Posts Tagged ‘time’

Race question seems likely to haunt Liverpool for rest of season

Liverpool may be regretting their stance on the Luis Suárez racial abuse controversy after Friday’s incident involving Oldham’s Tom Adeyemi

The Luis Suárez T-shirts Liverpool wore at Wigan were always a bad idea, quite the worst attitude struck in a solidarity campaign that brought the club’s decision-making into question if not disrepute, and the sight of supporters wearing them at the next home game at Anfield came with a queasy sense of foreboding. As several black sportsmen pointed out in the aftermath of the Wigan game, unqualified support for a player who had admitted bringing the colour of an opponent’s skin into an argument on the pitch was at best a confused message and at worst a dangerous one.

It cannot be said with certainty that the fan responsible for the alleged racial abuse of Oldham’s Tom Adeyemi on Friday night at Anfield was wearing one of the Suárez gesture garments, though police conducting an investigation have witness statements that raise the possibility. But it now seems clear that Liverpool’s handling of the whole issue will come back to haunt them for the rest of the season. A backlash against Suárez is fully expected when the player returns from his eight-match ban, particularly if he plays against Manchester United, and Liverpool will have been bracing themselves for all manner of terrace taunts and insults in their away games in the meantime. What no one could have anticipated was the race issue erupting at Anfield so quickly after the events of the last month, almost literally blowing up in the club’s face through the actions of Liverpool supporters.

This is hugely embarrassing for a club that quite rightly prides itself on zero tolerance of racism, and issues a booming reminder of that stance over the public address system before every Anfield kick-off. Most Premier League clubs do something similar in making supporters aware that racist behaviour is now an arrestable as well as an ejectionable offence, though you rarely hear the ground rules enunciated so loudly and so clearly as you do at Liverpool. This is not because the club have had problems with bigotry in the past, but because the club understood the anti-racism message from the word go and chose to stand squarely behind it.
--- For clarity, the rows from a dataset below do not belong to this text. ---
(** An environment in which every command exits with code 1 and leaves
    bytes that are not UTF-8 on its standard error. *)
Definition garbled_stderr_env : Environment := {|
  clock n := (1000000 * Z.of_nat n)%Z;
  subprocess_run _ _ := Ok (Completed 1 "" NotUtf8);
  requests_get _ _ := Raise RequestException;
  float_of_str _ := Raise ValueError;
  json_loads _ := Raise JSONDecodeError;
  time_sleep _ _ := Ok tt;
  expanduser p := Ok p;
|}.

(** An environment in which the third command exits with code 1 and
    writes [Permission denied] on its standard error. *)
Definition third_fails_env : Environment := {|
  clock n := (1000000 * Z.of_nat n)%Z;
  subprocess_run n _ :=
    Ok (if n =? 2 then Completed 1 "" (Utf8 "Permission denied")
        else Completed 0 "" (Utf8 ""));
  requests_get _ _ := Raise RequestException;
  float_of_str _ := Raise ValueError;
  json_loads _ := Raise JSONDecodeError;
  time_sleep _ _ := Ok tt;
  expanduser p := Ok p;
|}.

(** ** What an upload leaves alone and what escapes it *)

Section UploadFrame.
Context {E : Environment}.
Implicit Types (s : State) (cfg : Config).

#[export] Instance upload_file_quiet cfg k u h r f :
  Respects quiet (upload_file cfg k u h r f).
Proof. unfold upload_file. respects. Qed.

#[export] Instance upload_failed_quiet e : Respects quiet (upload_failed e).
Proof. unfold upload_failed. respects. Qed.

#[export] Instance upload_files_quiet cfg : Respects quiet (upload_files cfg).
Proof. unfold upload_files, upload_body, upload_commands. respects. Qed.

#[export] Instance upload_logs_quiet cfg : Respects quiet (upload_logs cfg).
Proof. unfold upload_logs. respects. Qed.

#[export] Instance upload_file_later cfg k u h r f :
  Respects later (upload_file cfg k u h r f).
Proof. unfold upload_file. respects. Qed.

#[export] Instance upload_failed_later e : Respects later (upload_failed e).
Proof. unfold upload_failed. respects. Qed.

#[export] Instance upload_files_later cfg : Respects later (upload_files cfg).
Proof. unfold upload_files, upload_body, upload_commands. respects. Qed.

#[export] Instance upload_logs_later cfg : Respects later (upload_logs cfg).
Proof. unfold upload_logs. respects. Qed.

(** The text of a failure is found unless the standard error is not
    UTF-8. *)
Lemma scp_failure_raises e stderr e' :
  scp_failure e stderr = Raise e' -> e' = UnicodeDecodeError /\ stderr = NotUtf8.
Proof. unfold scp_failure. destruct stderr as [[|]|]; simpl; by try intros [= <-]. Qed.

(** What leaves the clauses is the [UnicodeDecodeError] of a standard
    error that is not UTF-8. *)
Lemma upload_failed_raises e s e' :
  eval (upload_failed e) s = Raise e' ->
  e' = UnicodeDecodeError /\ exists rc, e = CalledProcessError rc NotUtf8.
Proof.
  destruct e; try done. unfold upload_failed, eval, bind, lift.
  destruct (scp_failure _ _) as [detail|e0] eqn:Hd; simpl; [done|]. intros [= <-].
  apply scp_failure_raises in Hd as [-> ->]. eauto.
Qed.

(** What leaves the [try] statement: an interrupt, or the
    [UnicodeDecodeError] of the clause for a command that failed. *)
Lemma upload_files_raises cfg s e :
  eval (upload_files cfg) s = Raise e ->
  e = KeyboardInterrupt \/
  (e = UnicodeDecodeError /\
   exists rc, eval (upload_body cfg) s = Raise (CalledProcessError rc NotUtf8)).
Proof.
  intros [[_ He]|(e0 & H0 & _ & He)]%try_except_raise_inv.
  - left. by destruct e.
  - right. apply upload_failed_raises in He as [-> [rc ->]]. eauto.
Qed.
That is why the defence of Suárez has proved so divisive. Liverpool never apologised, when a conciliatory statement on day one might have taken much of the heat out of the situation, and never appeared to consider the possibility that their player might have been even slightly at fault. Even now Kenny Dalglish’s stance is that the club has been harshly treated for reasons that it is not possible to make public, while the player himself has offered a qualified apology that pointedly fails to include Patrice Evra and insists on his own innocence, despite an admission that he used the word “negro”. There is no need here to reopen the debate about the nuances of what that might mean when uttered in Spanish, the FA have formed their conclusions and acted accordingly, and Liverpool have grudgingly accepted the outcome. Suárez is serving his suspension, yet possibly due to the ungracious way in which Liverpool have reacted to a sentence that most people beyond Merseyside feel is severe but justified, a lingering sense of resentment appears to have filled the void.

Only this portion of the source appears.